Eddie Howe and Paul Mitchell have held clean the air talks following a tumultuous summer at Newcastle United.
Tensions have been high at St James’ Park due to changes behind the scenes. Amanda Staveley and Mehrdad Ghodoussi – two of Howe’s closest allies – departed with Paul Mitchell arriving as sporting director while chief executive officer Darren Eales was handed extra responsibility. The summer transfer window proved to be a failure with Mitchell, in his “supporting role”, failing to seal a deal for Crystal Palace defender Marc Guehi, who was Howe’s number on transfer target.
Mitchell then addressed the transfer window and several other topics in a sitdown with journalists earlier this month. His comments questioning if the club’s transfer policy was fit for purpose made headlines. In response, Howe said he was “very proud” of the players he’d signed as the Magpies’ head coach and that everyone can hold their heads up very high.”

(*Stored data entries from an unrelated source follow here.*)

Lemma execute_registered_gate P call t granted allowed context st :
  only_tools_break P -> P (sys_w st) ->
  match allowed with Some names => call_name call ∈ names | None => True end ->
  tool_get (call_name call) (ex_registry ex) = Some t -> tool_permissions t ⊆ granted ->
  exists st' o, execute_registered expires ex call t context st = Some (st', o) /\
    (P (sys_w st') \/ gate_open call granted allowed context st).
Proof.
  intros (Hpol & Hrec & Hend) HP Hal Ht Hperm. unfold execute_registered.
  set (args := match tool_validate_arguments t with Some v => _ | None => _ end).
  destruct args as [args'|e] eqn:Eargs; [|eexists _, _; split; [reflexivity|by left]].
  assert (match tool_validate_arguments t with
    | Some validate => validate (call_arguments call) = Ok args'
    | None => call_arguments call = args'
    end) as Hargs.
  { subst args. destruct (tool_validate_arguments t); [done|by injection Eargs]. }
  rewrite (bind_Ok _ _ st st args') by done. cbv zeta. clear args Eargs.
  set (sm := default SM_UNSPECIFIED _). set (cm := default CM_NONE _).
  assert (forall r rc, ex_recorder ex = Some r -> ends (recorder_end r rc)) as Hre.
  { intros r rc Hr. rewrite Hr in Hrec. apply Hrec. }
  assert (forall st receipt c, exists st' o,
    run_tool expires ex (call_name call) t args' receipt c st = Some (st', o)) as Hrun.
  { intros st0 rc c. apply run_tool_ends; [by eapply Hend|done]. }
  destruct (option_map _ context) as [c|] eqn:Ectx; simpl.
  - destruct (Hpol call (call_name call) sm cm c st HP) as (st1 & o1 & E1 & HP1).
    unfold bind at 1. rewrite E1. destruct o1 as [request|e]; [|eexists _, _; split; [done|by left]].
    destruct (confirmation_result (call_name call) request (Some c)) as [refused|e] eqn:Ec;
      [|eexists _, _; split; [reflexivity|by left]].
    rewrite (bind_Ok _ _ st1 st1 refused) by done.
    destruct refused as [r|]; [eexists _, _; split; [reflexivity|by left]|].
    pose proof (confirmation_granted _ _ _ Ec) as Hconf.
    assert ((forall rec, ex_recorder ex = Some rec -> sm ∈ [SM_UNSAFE; SM_IDEMPOTENT] ->
             exists st2 receipt, recorder_begin rec call (call_name call) sm c st1
                                 = Some (st2, Ok receipt)) ->
            gate_open call granted allowed context st) as Hopen.
    { intros Hb. exists t, args'. split_and!; try done. cbv zeta. rewrite Ectx.
      exists st1, request. done. }
    unfold begin_evidence. destruct (ex_recorder ex) as [rec|] eqn:Er.
    + destruct (bool_decide (sm ∈ _)) eqn:Em; reflect.
      * destruct (_ && _); [eexists _, _; split; [reflexivity|by left]|].
        destruct (proj1 Hrec call (call_name call) sm c st1 HP1) as (st2 & o2 & E2 & HP2).
        unfold bind at 1 2. rewrite E2.
        destruct o2 as [receipt|e]; [|eexists _, _; split; [reflexivity|by left]]. simpl.
        edestruct Hrun as (st' & o & E). eexists _, _. split; [exact E|]. right.
        apply Hopen. intros rec' [= <-] _. by exists st2, receipt.
      * edestruct Hrun as (st' & o & E). eexists _, _. split; [exact E|]. right.
        apply Hopen. intros rec' _ Hin. done.
    + edestruct Hrun as (st' & o & E). eexists _, _. split; [exact E|]. right. by apply Hopen.
  - destruct (bool_decide (cm = CM_REQUIRED)) eqn:Ecm;
      [eexists _, _; split; [reflexivity|by left]|]. reflect.
    assert ((is_Some (ex_recorder ex) -> sm ∉ [SM_UNSAFE; SM_IDEMPOTENT]) ->
            gate_open call granted allowed context st) as Hopen.
    { intros Hb. exists t, args'. split_and!; try done. cbv zeta. rewrite Ectx. split; [|done].
      fold cm. by destruct cm. }
    unfold bind at 1. unfold ret at 1. unfold bind at 1, of_outcome at 1. simpl.
    unfold begin_evidence. destruct (ex_recorder ex) as [rec|] eqn:Er.
    + destruct (bool_decide (sm ∈ _)) eqn:Em; reflect; [eexists _, _; split; [reflexivity|by left]|].
      edestruct Hrun as (st' & o & E). eexists _, _. split; [exact E|]. right. by apply Hopen.
    + edestruct Hrun as (st' & o & E). eexists _, _. split; [exact E|]. right. apply Hopen.
      by intros [? ?].
Qed.

Lemma result_of_exception_None (t : Tool X) name e :
  result_of_exception t name e = None -> is_exception e = false.
Proof. unfold result_of_exception. repeat (case_match; [done|]). done. Qed.
End Gate.

(** C23: a tool runs only through the gate, and its failures are results.
    Whatever the tools, the policy and the recorder do (as long as they
    end), [execute] ends; it raises only what is not an [Exception] (the
    cancellation of the task); and when the gate is closed nothing the tool
    could do has happened: any fact that the policy and the start of the
    evidence keep still holds. *)
Theorem tool_runs_only_through_gate `{JsonFloat} {X} expires (ex : ToolExecutor X) P
    call granted allowed context st :
  only_tools_break ex P -> P (sys_w st) ->
  exists st' o, tool_execute expires ex call granted allowed context st = Some (st', o) /\
    match o with
    | Ok r => exists r0, r = enforce (ex_limit_bytes ex) r0
    | Raise e => is_exception e = false
    end /\
    (P (sys_w st') \/ gate_open ex call granted allowed context st).
Proof.
  intros Hok HP. unfold tool_execute.
  assert (exists st' o, execute_unbounded expires ex call granted allowed context st = Some (st', o) /\
    match o with Ok _ => True | Raise e => is_exception e = false end /\
    (P (sys_w st') \/ gate_open ex call granted allowed context st)) as (st' & o & E & Ho & Hg).
  { unfold execute_unbounded.
    destruct (match allowed with Some _ => _ | None => _ end) eqn:Eal;
      [eexists _, _; split; [reflexivity|]; split; [done|by left]|].
    destruct (tool_get _ _) as [t|] eqn:Et; [|eexists _, _; split; [reflexivity|]; split; [done|by left]].
    destruct (negb _) eqn:Em; [eexists _, _; split; [reflexivity|]; split; [done|by left]|].
    assert (tool_permissions t ⊆ granted) as Hperm.
    { reflect. apply elements_empty_inv in Em. set_solver. }
    edestruct (execute_registered_gate expires ex P call t granted allowed context st)
      as (st1 & o1 & E1 & Hg); try done.
    { destruct allowed; [|done]. by reflect. }
    unfold try_except. rewrite E1. destruct o1 as [r|e]; [by eexists _, _|].
    destruct (result_of_exception t (call_name call) e) eqn:Ex; simpl; [by eexists _, _|].
    eexists _, _. split; [done|]. split; [by eapply result_of_exception_None|done]. }
  unfold bind. rewrite E. destruct o as [r|e]; eexists _, _; (split; [reflexivity|]); [|done].
  split; [by exists r|done].
Qed.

In the same press conference, two days before the 2-1 win at Wolverhampton Wanderers, Howe revealed he had not spoken to Mitchell since his interview. That led to further fears that all was not well between the pair, however those fears have been allayed. As per iNews, both Howe and Mitchell have now held constructive dialogue and there is now confidence that any differences have been ironed out. It’s also claimed Howe has backed Mitchell’s “planned tweak of the recruitment remit and outlook”.
“Should our scouting and recruitment be driven more extensively with a wider reaching net? It definitely should be because this is becoming a really nuanced space now, when you just can’t capitally fund everything every year and buying loads of players at peak age and peak price,” said Mitchell.

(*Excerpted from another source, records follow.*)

(** The [except] clauses. *)
Definition run_failed (e : exn) : M unit :=
  if is_exception e then
    do* ctx_put (set_error (Some (fstr ["orchestration failed: "; exn_str e]))) in
    abandon [RUNNING] FAILED
  else
    let* requested := cancel_requested env in
    if requested then
      do* ctx_put (set_error (Some "run cancellation requested")) in
      abandon [CREATED; RUNNING; WAITING] CANCELLED
    else
      do* ctx_put (set_error (Some "runtime task interrupted")) in
      abandon [CREATED; RUNNING; WAITING] INTERRUPTED.

(** The [try]/[except]/[finally] statement: the [execution_error]. *)
Definition guarded_run (fuel : nat) : M (option exn) :=
  let* body := attempt (run_body fuel) in
  let execution_error := match body with Ok _ => None | Raise e => Some e end in
  let* handled := attempt (match body with Ok _ => ret tt | Raise e => run_failed e end) in
  let* failures := resources_close env specs execution_error in
  do* ctx_put (fun c => set_resource_failures (ctx_resource_failures c ++ failures) c) in
  match handled with
  | Ok _ => ret execution_error
  | Raise e => throw e
  end.

(** The checkpoint of a Run that waits; none of one that ended. *)
Definition settle_checkpoint : M unit :=
  call_store env (fun _ w =>
    if bool_decide (ctx_state (w_ctx w) = WAITING) then
      let! cp := from_context (w_ctx w) in
      Ok (set_checkpoints (checkpoint_save cp_run_id cp (w_checkpoints w)) w, tt)
    else Ok (set_checkpoints (checkpoint_delete (ctx_run_id (w_ctx w)) (w_checkpoints w)) w, tt)).
(** C22: a review of the plan keeps what was done.  When the reply of the model
  to a replanning prompt is accepted, the plan after it is valid, with the
  same id and only executors the strategy supports; it is either the very
  plan of before, or its next revision, in which the completed, failed,
  cancelled and skipped steps are those of before, unchanged and in their
  order, at least one of them completed, followed by the proposed steps, all
  pending; such a plan is completed exactly when no step is proposed.  A
  reply that would break the dependency graph is refused. *)
Theorem replanning_preserves_history p content future changed p' :
plan_valid p -> review_plan p content = Ok (future, changed, p') ->
plan_valid p' /\ plan_id p' = plan_id p /\
(forall s, s ∈ plan_steps p' -> supported_executor (step_executor s) = true) /\
Forall (fun s => step_status s = S_PENDING) future /\
if changed : bool then
  plan_revision p' = plan_revision p + 1 /\
  plan_steps p' = history_of p ++ future /\ history_of p' = history_of p /\
  (exists s, s ∈ history_of p /\ step_status s = S_COMPLETED) /\
  (plan_status p' = P_COMPLETED <-> future = [])
else p' = p.
Proof.
intros Hv E. split; [by eapply review_plan_valid|].
destruct (review_plan_Ok _ _ _ _ _ E) as (Ep & Hex & Ec).
assert (Forall (fun s => step_status s = S_PENDING) future) as Hpend
  by by eapply parse_replanned_steps_pending.
assert (forall s, s ∈ plan_steps p' -> supported_executor (step_executor s) = true) as Hsup
  by (intros s; by apply validate_executors_Ok).
destruct changed; [|by subst p'].
apply merge_replanned_steps_Ok in Ec as (_ & Hs & Hid & Hrev & Hdone & Hcomp);
  [|done|by eapply parse_replanned_steps_checked].
split_and!; try done.
- unfold history_of at 1. rewrite Hs, List.filter_app.
  rewrite (history_of_pending future), app_nil_r by done. apply filter_again.
- apply List.existsb_exists in Hdone as (s & Hin & Hst). reflect.
  exists s. by rewrite list_elem_of_In.
Qed.
End Installed.
(* ===== verification/Executions.v ===== *)
(** * The built-in strategies keep the contract of a strategy

    [ReActStrategy] and [PlanningStrategy] override hooks of
    [ModelToolStrategy]; here their hooks keep [HooksLaws] and the strategies
    [StrategyLaws], so that [EngineRun] settles every execution that uses
    them.  A plan is valid throughout, and terminal once its Run has
    stopped. *)

From Stdlib Require Import QArith.
From stdpp Require Import base gmap strings list.
From S2P Require Import Prelude Json Models Sha256 Plan Serial StateMachine ConversationStore RunStore EventStore FlowModels SideEffects Program Runtime Resources Supervision ToolExecutor ModelTool Engine RuntimeLogic EngineRun React PlanExecution.

Section Hooks.
Context `{JsonFloat} `{FloatRepr} `{Validators} `{ModelText} {X : Type}.
Variable env : nat -> ambient.
Variable services : RuntimeServices X.
Variable rid : uuid.
Variable prof : AgentProfile.
Variable log0 : list RuntimeEvent.
Variable conv : option uuid.
Variable started : bool.

#[local] Abbreviation triple := (RuntimeLogic.triple (X := X) rid prof log0 conv started).
#[local] Abbreviation sure := (RuntimeLogic.sure (X := X) rid prof log0 conv started).

Ltac step_by t := eapply triple_bind; [t|cbv beta].
Tactic Notation "step" tactic(t) := step_by t.
Ltac surely_by t := eapply sure_bind; [t|cbv beta].
Tactic Notation "surely" tactic(t) := surely_by t.
Ltac keep_ok := match goal with H : ctx_ok _ _ _ _ _ |- _ => destruct H; split; simpl in *; auto end.

#[local] Abbreviation base_fail := (triple_fail rid prof log0 conv started services).
#[local] Abbreviation base_fail_halted := (triple_fail_halted rid prof log0 conv started services).

(** *** The state dict of a strategy *)

(** A key of [supervision_data] that is the strategy's own. *)
Definition own_key (key : string) : Prop := reserved_key key /\ key <> suspended_key.

(** Assertions that the value under such a key does not matter to. *)
Definition key_free (P : RuntimeContext -> Prop) : Prop :=
forall key v c, own_key key -> P c ->
  P (set_supervision_data (dset key v (ctx_supervision_data c)) c).

Lemma has_suspended_dset key v c :
own_key key ->
has_suspended_batch (set_supervision_data (dset key v (ctx_supervision_data c)) c)
= has_suspended_batch c.
Proof. intros [_ Hk]. unfold has_suspended_batch. simpl. by rewrite dget_dset_ne. Qed.

Lemma key_free_turn k : key_free (turn k).
Proof. intros key v c Hkey [Hk Hs]. split; [done|]. by rewrite has_suspended_dset. Qed.

Lemma key_free_asking k : key_free (asking k).
Proof. intros key v c Hkey [Ht Hl]. split; [by apply key_free_turn|done]. Qed.

Lemma key_free_at_turn k s : key_free (at_turn k s).
Proof. intros key v c Hkey [Hk Hs]. split; [done|]. by rewrite has_suspended_dset. Qed.

Lemma triple_supervision_item P key : triple P (supervision_item key) (fun _ => P).
Proof.
unfold supervision_item. step (apply triple_get). intros c0.
apply triple_of_outcome. by intros a c _ [_ ?].
Qed.

Lemma triple_update_state P key f :
own_key key -> key_free P -> triple P (update_state key f) (fun _ => P).
Proof.
intros Hkey HP. unfold update_state. step (apply triple_supervision_item). intros j.
step (by apply (triple_of_outcome _ _ _ _ _ P (f j) (fun _ => P))). intros j'.
apply triple_put. intros c Hc Hp. split; [apply ctx_ok_dset; [apply Hkey|done]|by apply HP].
Qed.

Lemma triple_setdefault P key initial :
own_key key -> key_free P ->
triple P (setdefault key initial)
  (fun v c => P c /\ dget key (ctx_supervision_data c) = Some v).
Proof.
intros Hkey HP. unfold setdefault. step (apply triple_get). intros c0.
destruct (dget key (ctx_supervision_data c0)) as [v|] eqn:E.
- apply triple_ret. by intros c [<- ?].
- apply (triple_bind _ _ _ _ _ _ _ _
    (fun _ c => P c /\ dget key (ctx_supervision_data c) = Some (initial c0)));
    [|intros _; by apply triple_ret].
  apply triple_put. intros c Hc [<- Hp]. split; [apply ctx_ok_dset; [apply Hkey|done]|].
  split; [by apply HP|]. apply dget_dset_eq.
Qed.

(** *** [ReActStrategy] *)

Lemma react_own : own_key react_key.
Proof. by split_and!. Qed.

Lemma triple_emit_iteration P ty more :
bool_decide (ty ∈ terminal_types) = false ->
triple P (emit_iteration env ty more) (fun _ => P).
Proof.
intros Hty. unfold emit_iteration. step (apply triple_supervision_item). intros state.
step (by apply (triple_of_outcome _ _ _ _ _ P _ (fun _ => P))). intros data.
by apply triple_emit.
Qed.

“Of course it needs to be, and that’s the responsibility of me, the scouting team, the recruitment team and Eddie. To do that, to look at that. Is it fit for purpose? “Not last winter gone, the winter before that. Is it fit for purpose in the modern game, with the modern challenges? Because other clubs that have maybe adopted a different approach over time, with more intelligence, maybe more data-informed than what we are, actually prospered, didn’t they, this window? And I think that’s where we have to grow to be now.

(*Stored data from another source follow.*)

(** ** Results *)

(** [PendingInput.model_validate]. *)
Class PendingReader := { PendingInput_validate_dict : jdict -> outcome PendingInput }.

(** [_integer_metadata]. *)
Definition integer_metadata (r : AgentResult) (key : string) : outcome Z :=
  let refused := value_error ["Agent Runtime result metadata '"; key;
                              "' must be a non-negative integer"] in
  match default (JInt 0) (dget key (ares_metadata r)) with
  | JInt z => if z <? 0 then Raise refused else Ok z
  | _ => Raise refused
  end.

(** [_optional_string_metadata]. *)
Definition optional_string_metadata (r : AgentResult) (key : string) : outcome (option string) :=
  match dget key (ares_metadata r) with
  | None | Some JNull => Ok None
  | Some (JStr s) => Ok (Some s)
  | Some _ => Raise (value_error ["Agent Runtime result metadata '"; key;
                                  "' must be a string or null"])
  end.

(** The error of an invocation whose Run ended badly. *)
Definition invocation_error (r : AgentResult) : option string :=
  if bool_decide (ares_status r ∈ failed_result_statuses) && falsy (ares_error r)
  then Some (fstr ["Agent Runtime finished with status '";
                   AgentResultStatus_value (ares_status r); "'"])
  else ares_error r.

(** [_invocation_result]. *)
Definition invocation_result `{PendingReader} (flow_run_id invocation_id : uuid) (agent_key : string)
  (r : AgentResult) : outcome AgentInvocationResult :=
  raise_when negb (json_opt_eqb (dget "run_id" (ares_metadata r)) (Some (juuid invocation_id)))
    as value_error ["Agent Runtime result run_id does not match Flow invocation_id"] in
  let! pending_input :=
    if bool_decide (ares_status r = R_WAITING) then
      match dget "pending_input" (ares_metadata r) with
      | Some (JObj payload) => let! p := PendingInput_validate_dict payload in Ok (Some p)
      | _ => Raise (value_error ["waiting Agent Runtime result has no pending input"])
      end
    else Ok None in
  let! steps := integer_metadata r "steps" in
  let! tool_calls := integer_metadata r "tool_calls" in
  let! model_calls := integer_metadata r "model_calls" in
  let! provider := optional_string_metadata r "provider" in
  AgentInvocationResult_new
    (mk_AgentInvocationResult flow_run_id invocation_id agent_key (ares_status r) (ares_output r)
       (ares_usage r) (ares_artifacts r) pending_input (invocation_error r)
       [("agent_run_id", juuid invocation_id); ("steps", JInt steps);
        ("tool_calls", JInt tool_calls); ("model_calls", JInt model_calls);
        ("provider", jopt JStr provider)]).

(** ** Prompts *)

(** [handoff.model_dump(mode="json")]. *)
Definition AgentHandoff_dump (h : AgentHandoff) : json :=
  JObj [("source_agent_key", JStr (ho_source_agent_key h)); ("summary", JStr (ho_summary h));
        ("data", JObj (ho_data h)); ("artifacts", jlist Artifact_dump (ho_artifacts h))].

(** [DefaultAgentInvocationPromptBuilder(max_handoff_chars=...)]. *)
Definition PromptBuilder_check (max_handoff_chars : Z) : outcome unit :=
  raise_when max_handoff_chars <? 1 as value_error ["max_handoff_chars must be positive"] in
  Ok tt.
Definition canonical (m : RaftMessage) : bool :=
  token nonspace (rm_target m)
  && token nonspace (rm_message_id m) && negb (bool_decide (rm_message_id m = "-"))
  && all_chars plain_time
       (rm_timestamp m)
  && token in_brackets (rm_sender_type m)
  && token (fun a => nonspace a && negb (bool_decide (a = colon))) (rm_sender_handle m)
  && negb (is_empty (rm_content m)) && bool_decide (rstrip (rm_content m) = rm_content m)
  && negb (has_char opening (rm_content m)) && task_canonical m.

(** *** Texts *)

Lemma after_prefix_app p s : after_prefix p (p +:+ s) = Some s.
Proof. induction p as [|a p IH]; simpl; [done|]. by rewrite bool_decide_true. Qed.

Lemma after_prefix_Some p s r : after_prefix p s = Some r -> s = p +:+ r.
Proof.
  revert s. induction p as [|a p IH]; intros s Hs; [by injection Hs as ->|].
  destruct s as [|b s]; [done|]. simpl in Hs. case_bool_decide; [|done]. subst.
  change (String b s = String b (p +:+ r)). by rewrite <-(IH s).
Qed.

(** The rest cannot continue the repetition. *)
Lemma before_suffix_app a b : before_suffix b (a +:+ b) = Some a.
Proof. unfold before_suffix. rewrite string_rev_app, after_prefix_app. simpl. by rewrite string_rev_involutive. Qed.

“It’s kind of the next phase of the growth of this project. We have to become better in this area of expertise, and there’s a skill.” Mitchell also hinted at finding a balance between recruiting from Premier League rivals and overseas clubs.
He said: “I just think there probably needs to be more of a balance at looking externally and globally and looking that way and stretch our radius. It’s normal to look domestically. There just needs to be a better balance. But we have signed players from abroad. We have done that, it’s clear. “Should we stretch our radius, look at where there’s under-valued pockets of talent, like the way I managed to do quite successfully at Monaco should we balance our strategy.”